> _WHAT TO WORK ON_: Every line below between the line holding "NoDup (variables c) -> NoDup (words c) ->" and the line holding "destruct (@backtrack_returns c", inclusive, should be repeated exactly, and all other lines omitted.

> _EXTRACTED INFORMATION_:
Lemma advance_all_settled (ms : N) (w : preloader) :
  sound w → (timeout_ms ≤ ms)%N → in_flight (advance ms w) = [].
Proof.
  intros Hs Hms. pose proof (advance_sound w ms Hs) as (Ho' & _ & Ht').
  destruct Hs as (Ho & Hw & Ht).
  destruct (advance_fold (now w + ms)%N (preloadedUrls w) w Ho Hw)
    as (_ & _ & _ & Hf).
  pose proof (advance_frame ms w) as F. cbv zeta in F. destruct F as (Fn & _).
  destruct (in_flight (advance ms w)) as [|u rest] eqn:E; [done|]. exfalso.
  assert (Hu : u ∈ in_flight (advance ms w)) by (rewrite E; left).
  apply (in_flight_spec _ u Ho') in Hu as (l' & Hl' & Hp).
  pose proof (o_loads _ Ho' u l' Hl') as Hsett. unfold settled_in_time in Hsett.
  rewrite Hp in Hsett. destruct (Ht' u l' Hl') as [_ Hlt].
  specialize (Hlt Hsett). rewrite Fn in Hlt.
  specialize (Hf u). unfold advance in Hl'. fields. rewrite Hl' in Hf.
  inversion Hf as [l ? (S & _) E1 E2|]; subst. symmetry in E1.
  destruct (Ht u l E1) as [Hstart _]. lia.
Qed.
Lemma emits_addTag {RT : Runtime} client : emits (addTag client) add_protocol.
Proof.
  eapply emits_weaken; [|unfold addTag; emits_steps].
  unfold add_protocol. within.
Qed.

Lemma emits_removeTag {RT : Runtime} client : emits (removeTag client) remove_protocol.
Proof.
  eapply emits_weaken; [|unfold removeTag; emits_steps].
  unfold remove_protocol. within.
Qed.

(** X12.  Whatever the input and whatever the server answers, the requests
    of one process are, in this order, a tag query, then for "add" an
    optional tag creation, a scene query and a scene update, or for "remove"
    a tag destruction; the sequence stops early at the first failure.  So a
    process posts at most four requests, never destroys and updates in the
    same run, and never posts anything before the tag query. *)
Theorem requests_follow_protocol {RT : Runtime}
  (fuel : nat) (argv : list string) (stdin : option pyval) (s : State) :
  In (queries (new_events (main fuel argv stdin) s))
     [ [];
       [Query.allTags];
       [Query.allTags; Query.tagCreate];
       [Query.allTags; Query.tagCreate; Query.findScenes];
       [Query.allTags; Query.tagCreate; Query.findScenes; Query.sceneUpdate];
       [Query.allTags; Query.findScenes];
       [Query.allTags; Query.findScenes; Query.sceneUpdate];
       [Query.allTags; Query.tagDestroy] ]
  /\ (List.length (posts (new_events (main fuel argv stdin) s)) <= 4)%nat.
Proof.
  assert (H : emits (main fuel argv stdin)
                [ [];
                  [Query.allTags];
                  [Query.allTags; Query.tagCreate];
                  [Query.allTags; Query.tagCreate; Query.findScenes];
                  [Query.allTags; Query.tagCreate; Query.findScenes; Query.sceneUpdate];
                  [Query.allTags; Query.findScenes];
                  [Query.allTags; Query.findScenes; Query.sceneUpdate];
                  [Query.allTags; Query.tagDestroy] ]).
  { eapply emits_weaken.
    2: { unfold main, run, readJSONInput.
         repeat (cbv zeta; match goal with
           | |- emits (addTag _) _ => apply emits_addTag
           | |- emits (removeTag _) _ => apply emits_removeTag
           | |- emits (bind _ _) _ => eapply emits_bind; [|intros]
           | |- emits (try_except _ _) _ => eapply emits_try_except; [|intros]
           | |- emits (lift _) _ => apply emits_lift
           | |- emits (ret _) _ => apply emits_ret
           | |- emits (raise _) _ => apply emits_raise
           | |- emits (log _ _) _ => apply emits_log
           | |- emits (print _) _ => apply emits_print
           | |- emits doLongTask _ => apply emits_doLongTask
           | |- emits (doIndefiniteTask _) _ => apply emits_doIndefiniteTask
           | |- emits (if _ then _ else _) _ => eapply emits_if
           | |- emits (match ?x with _ => _ end) _ => destruct x
           end). }
    unfold add_protocol, remove_protocol. within. }
  destruct (H s) as [es [Hes Hq]]. rewrite (new_events_app _ _ _ Hes).
  split; [exact Hq|].
  replace (List.length (posts es)) with (List.length (queries es))
    by (unfold queries; apply length_map).
  cbn [In] in Hq.
  repeat (destruct Hq as [Hq|Hq]; [rewrite <- Hq; simpl; lia|]). destruct Hq.
Qed.

(** ** One endpoint per invocation *)

Section Endpoint.

Context {RT : Runtime}.

(** A request sent as [client] sends them. *)
Definition to_endpoint (client : StashInterface) (e : Event) : Prop :=
  match e with
  | EvPost r =>
      req_url r = url client /\ req_headers r = headers /\ req_cookies r = cookies client
  | _ => True
  end.

(** Anything but a request. *)
Definition no_post (e : Event) : Prop :=
  match e with
  | EvPost _ => False
  | _ => True
  end.

(** A request sent by the client built from [input["server_connection"]]. *)
Definition from_connection (input : pyval) (e : Event) : Prop :=
  match e with
  | EvPost r =>
      exists conn client,
        Py.getitem input "server_connection" = Returned conn
        /\ StashInterface_init conn = Returned client
        /\ req_url r = url client
        /\ req_headers r = headers
        /\ req_cookies r = cookies client
  | _ => True
  end.

Lemma only_weaken {A} (P1 P2 : Event -> Prop) (m : M A) :
  (forall e, P1 e -> P2 e) -> only P1 m -> only P2 m.
Proof.
  intros Himp Hm s. destruct (Hm s) as [es [Hes HP]]. exists es.
  split; [exact Hes|]. eapply Forall_impl; [exact Himp | exact HP].
Qed.
Lemma try_words_returns (c : Crossword)
      (rec : State -> Assignment -> result search_result)
      (copy_domains : nat) (var : Var) (var_words : list string) (n : nat) :
  well_formed c -> offsets_ok c ->
  (forall st a,
      heap_ok c st -> Forall (node_consistent c) (heap st) ->
      NoDup (keys a) -> incl (keys a) (variables c) -> fits c a ->
      consistent c a = Ok true -> unassigned c a < n ->
      exists out, rec st a = Ok out) ->
  (forall st a out,
      heap_ok c st -> NoDup (keys a) -> incl (keys a) (variables c) ->
      consistent c a = Ok true ->
      rec st a = Ok out -> search_post c st a out) ->
  (forall st a r a' st',
      Forall (node_consistent c) (heap st) -> fits c a ->
      rec st a = Ok (r, a', st') ->
      Forall (node_consistent c) (heap st') /\ fits c a'
      /\ forall res, r = Some res -> fits c res) ->
  In var (variables c) ->
  (forall w, In w var_words ->
             In w (words c) /\ String.length w = var_length var) ->
  forall st a,
    heap_ok c st -> Forall (node_consistent c) (heap st) ->
    copy_domains < List.length (heap st) ->
    NoDup (keys a) -> incl (keys a) (variables c) -> fits c a ->
    dict_mem var a = false -> unassigned c a <= n ->
    exists out, try_words c rec copy_domains var var_words st a = Ok out.
Proof.
  intros WF Off Hret Hpost Hfits Iv.
  induction var_words as [|word rest IH];
    intros Hw st a Hst Hnode Hc ND Sub Fa Fr Hn.
  - simpl. eauto.
  - simpl.
    destruct (Hw word (or_introl eq_refl)) as [Iw Lw].
    assert (Hw' : forall w, In w rest ->
                    In w (words c) /\ String.length w = var_length var)
      by (intros w I; apply Hw; right; exact I).
    set (st1 := note (Try a var word (deref st)) st).
    set (st2 := store (dict_set var [word] (deref st1)) st1).
    assert (Hst1 : heap_ok c st1) by (apply heap_ok_note; exact Hst).
    assert (K1 : keys (dict_set var [word] (deref st1)) = variables c).
    { rewrite keys_dict_set_mem; [apply heap_ok_deref; exact Hst1|].
      apply dict_mem_keys. rewrite (heap_ok_deref Hst1). exact Iv. }
    assert (N1 : node_consistent c (dict_set var [word] (deref st1))).
    { apply node_consistent_narrow; auto.
      apply (@node_consistent_deref c st1). exact Hnode. }
    assert (Hst2 : heap_ok c st2) by (apply heap_ok_store; auto).
    assert (D2 : deref st2 = dict_set var [word] (deref st1)).
    { unfold st2. apply deref_store. apply Hst1. }
    destruct (@ac3_returns c (Some (get_arcs c var (dict_set var word a)))
                (deref st2) WF Off) as [[ok d] E].
    { rewrite D2. exact K1. }
    { rewrite D2. exact N1. }
    { apply get_arcs_queue_ok. }
    rewrite E. cbn [bind].
    assert (K2 : keys d = variables c).
    { apply ac3_keys in E. rewrite E, D2. exact K1. }
    assert (N2 : node_consistent c d).
    { eapply node_consistent_ac3; [|exact E]. rewrite D2. exact N1. }
    set (st3 := store d st2).
    assert (Hst3 : heap_ok c st3) by (apply heap_ok_store; auto).
    assert (Hnode3 : Forall (node_consistent c) (heap st3)).
    { unfold st3, st2, store; simpl.
      apply list_set_Forall; [exact N2|].
      apply list_set_Forall; [exact N1 | exact Hnode]. }
    assert (L3 : List.length (heap st3) = List.length (heap st)).
    { unfold st3, st2, st1; simpl. rewrite !list_set_length. reflexivity. }
    rewrite dict_set_fresh by exact Fr.
    assert (ND1 : NoDup (keys (a ++ [(var, word)]))).
    { rewrite keys_app. apply NoDup_app; auto.
      - simpl. constructor; [simpl; tauto | constructor].
      - intros k Ik [<-|[]]. apply dict_mem_false_keys in Fr. auto. }
    assert (Sub1 : incl (keys (a ++ [(var, word)])) (variables c)).
    { rewrite keys_app. apply incl_app; auto.
      intros k [<-|[]]. exact Iv. }
    assert (Fa1 : fits c (a ++ [(var, word)])).
    { intros v w I. apply in_app_or in I. destruct I as [I|[I|[]]].
      - apply Fa; exact I.
      - injection I as <- <-. auto. }
    pose proof (@unassigned_extend c a var word Iv Fr) as Lu.
    destruct (@consistent_returns c (a ++ [(var, word)]) WF Off Fa1)
      as [is_consistent Ec].
    rewrite Ec. cbn [bind].
    match goal with
    | |- exists out, bind ?m _ = _ =>
        assert (Step : exists r a2 st4,
                   m = Ok (r, a2, st4)
                   /\ heap_ok c st4 /\ Forall (node_consistent c) (heap st4)
                   /\ List.length (heap st) <= List.length (heap st4)
                   /\ (r = None -> a2 = a ++ [(var, word)]))
    end.
    { destruct is_consistent.
      - destruct (Hret (note (Descend (a ++ [(var, word)]) ok) st3)
                       (a ++ [(var, word)])) as [[[r a2] st4] E1];
          auto using heap_ok_note; [lia|].
        exists r, a2, st4. split; [exact E1|].
        pose proof (Hpost _ _ _ (heap_ok_note _ Hst3) ND1 Sub1 Ec E1) as P.
        unfold search_post in P. destruct P as (A & B & C).
        destruct (Hfits (note (Descend (a ++ [(var, word)]) ok) st3)
                        _ _ _ _ Hnode3 Fa1 E1) as (F1 & _ & _).
        split; [exact A|]. split; [exact F1|]. split.
        + change (List.length (heap st3) <= List.length (heap st4)) in B. lia.
        + intros ->. exact C.
      - exists None, (a ++ [(var, word)]), st3.
        split; [reflexivity|]. split; [exact Hst3|]. split; [exact Hnode3|].
        split; [lia | reflexivity]. }
    destruct Step as (r & a2 & st4 & E1 & Hst4 & Hnode4 & L4 & Pr).
    rewrite E1. cbn [bind].
    destruct r as [res|]; [eauto|].
    rewrite (Pr eq_refl). rewrite dict_pop_fresh by exact Fr. cbn [bind].
    apply IH; auto.
    + apply heap_ok_rebind; [lia | exact Hst4].
    + simpl. lia.
Qed.

Lemma backtrack_returns (c : Crossword) :
  well_formed c -> offsets_ok c -> NoDup (variables c) ->
  forall fuel st a,
    heap_ok c st -> Forall (node_consistent c) (heap st) ->
    NoDup (keys a) -> incl (keys a) (variables c) -> fits c a ->
    consistent c a = Ok true -> unassigned c a < fuel ->
    exists out, backtrack c fuel st a = Ok out.
Proof.
  intros WF Off NDv.
  induction fuel as [|fuel IH]; intros st a Hst Hnode ND Sub Fa Co Lu; [lia|].
  rewrite backtrack_S.
  destruct (assignment_complete a (deref st)) eqn:Ec; [eauto|].
  cbv zeta.
  set (st1 := note (Enter a (deref st)) st).
  assert (Hst1 : heap_ok c st1) by (apply heap_ok_note; exact Hst).
  pose proof (heap_ok_deepcopy Hst1) as Hst2.
  assert (L2 : List.length (heap (snd (deepcopy st1)))
               = S (List.length (heap st))).
  { simpl. rewrite length_app. simpl. lia. }
  assert (Lc : fst (deepcopy st1) = List.length (heap st)) by reflexivity.
  assert (Hnode2 : Forall (node_consistent c) (heap (snd (deepcopy st1)))).
  { simpl. apply Forall_app. split; [exact Hnode|].
    constructor; [|constructor].
    apply (@node_consistent_deref c st1). exact Hnode. }
  assert (D2 : deref (snd (deepcopy st1)) = deref st).
  { rewrite deref_deepcopy by apply Hst1. reflexivity. }
  set (st2 := snd (deepcopy st1)) in *.
  set (copy_domains := fst (deepcopy st1)) in *.
  pose proof (heap_ok_deref Hst2) as K2.
  destruct (@incomplete_has_unassigned a (deref st2)) as (v & Iv & Mv).
  { exact ND. }
  { rewrite K2. exact NDv. }
  { rewrite K2. exact Sub. }
  { rewrite D2. exact Ec. }
  destruct (select_unassigned_variable_returns c a (deref st2) v Iv Mv)
    as [var E].
  rewrite E. simpl.
  apply select_unassigned_variable_spec in E.
  destruct E as (dv & Ivd & Fr & _).
  assert (Iv' : In var (variables c)).
  { rewrite <- K2. unfold keys. apply in_map_iff. exists (var, dv). auto. }
  pose proof (@node_consistent_deref c st2 Hnode2) as N2.
  destruct (@order_domain_values_returns c var a (deref st2) WF Off)
    as [var_words E0]; auto.
  { rewrite K2. apply incl_refl. }
  rewrite E0. simpl.
  assert (Hw : forall w, In w var_words ->
                 In w (words c) /\ String.length w = var_length var).
  { intros w I.
    destruct (dict_get var (deref st2)) as [dv0|] eqn:G.
    - apply (N2 var dv0 G).
      apply (@order_domain_values_incl c var a (deref st2) dv0 var_words G E0).
      exact I.
    - unfold order_domain_values, dict_item in E0. rewrite G in E0.
      discriminate. }
  apply (@try_words_returns c (backtrack c fuel) copy_domains var var_words fuel);
    auto; try lia.
  - apply backtrack_post.
  - apply backtrack_fits.
Qed.

(** X21. On a well-formed puzzle [solve] raises no exception: when the keys of
    [overlaps] are pairs of distinct slots with symmetric entries, every
    offset lies inside its slot, and the slots and the words are sets,
    [solve] returns an assignment or [None]. *)
Theorem solve_raises_nothing (c : Crossword) :
  well_formed c -> offsets_ok c ->
  NoDup (variables c) -> NoDup (words c) ->
  exists r st, solve c = Ok (r, st).
Proof.
  intros WF Off NDv NDw. unfold solve.
  assert (Ki : keys (init_domains c) = variables c).
  { unfold init_domains, keys. rewrite map_map. simpl. apply map_id. }
  assert (E : exists d1, enforce_node_consistency (init_domains c) = Ok d1).
  { unfold enforce_node_consistency.
    pose proof (@enforce_items_app (init_domains c) []) as A.
    simpl in A. rewrite A; [eauto | rewrite Ki; exact NDv |].
    intros v dv I. unfold init_domains in I. apply in_map_iff in I.
    destruct I as [x [Ex _]]. injection Ex as _ <-. exact NDw. }
  destruct E as [d1 E]. rewrite E. cbn [bind].
  pose proof (enforce_node_consistency_node c E) as N1.
  pose proof (enforce_node_consistency_keys _ E) as K1.
  destruct (@ac3_returns c None d1 WF Off) as [[ok d2] E0]; auto.
  { congruence. }
  rewrite E0. cbn [bind].
  destruct ok; cbn [negb]; [|eauto].
  destruct (@backtrack_returns c WF Off NDv (S (List.length (variables c)))
              (initial_state d2) []) as [[[r a] st] E1].
  - split; simpl; [|lia]. constructor; [|constructor].
    apply ac3_keys in E0. congruence.
  - simpl. constructor; [|constructor].
    eapply node_consistent_ac3; eauto.
  - constructor.
  - intros k [].
  - intros v w [].
  - apply consistent_nil.
  - unfold unassigned. pose proof (filter_length_le
      (fun v => negb (dict_mem v ([] : Assignment))) (variables c)). lia.
  - rewrite E1. cbn [bind]. eauto.
Qed.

> _WRITTEN RESPONSE_:
  NoDup (variables c) -> NoDup (words c) ->
  exists r st, solve c = Ok (r, st).
Proof.
  intros WF Off NDv NDw. unfold solve.
  assert (Ki : keys (init_domains c) = variables c).
  { unfold init_domains, keys. rewrite map_map. simpl. apply map_id. }
  assert (E : exists d1, enforce_node_consistency (init_domains c) = Ok d1).
  { unfold enforce_node_consistency.
    pose proof (@enforce_items_app (init_domains c) []) as A.
    simpl in A. rewrite A; [eauto | rewrite Ki; exact NDv |].
    intros v dv I. unfold init_domains in I. apply in_map_iff in I.
    destruct I as [x [Ex _]]. injection Ex as _ <-. exact NDw. }
  destruct E as [d1 E]. rewrite E. cbn [bind].
  pose proof (enforce_node_consistency_node c E) as N1.
  pose proof (enforce_node_consistency_keys _ E) as K1.
  destruct (@ac3_returns c None d1 WF Off) as [[ok d2] E0]; auto.
  { congruence. }
  rewrite E0. cbn [bind].
  destruct ok; cbn [negb]; [|eauto].
  destruct (@backtrack_returns c WF Off NDv (S (List.length (variables c)))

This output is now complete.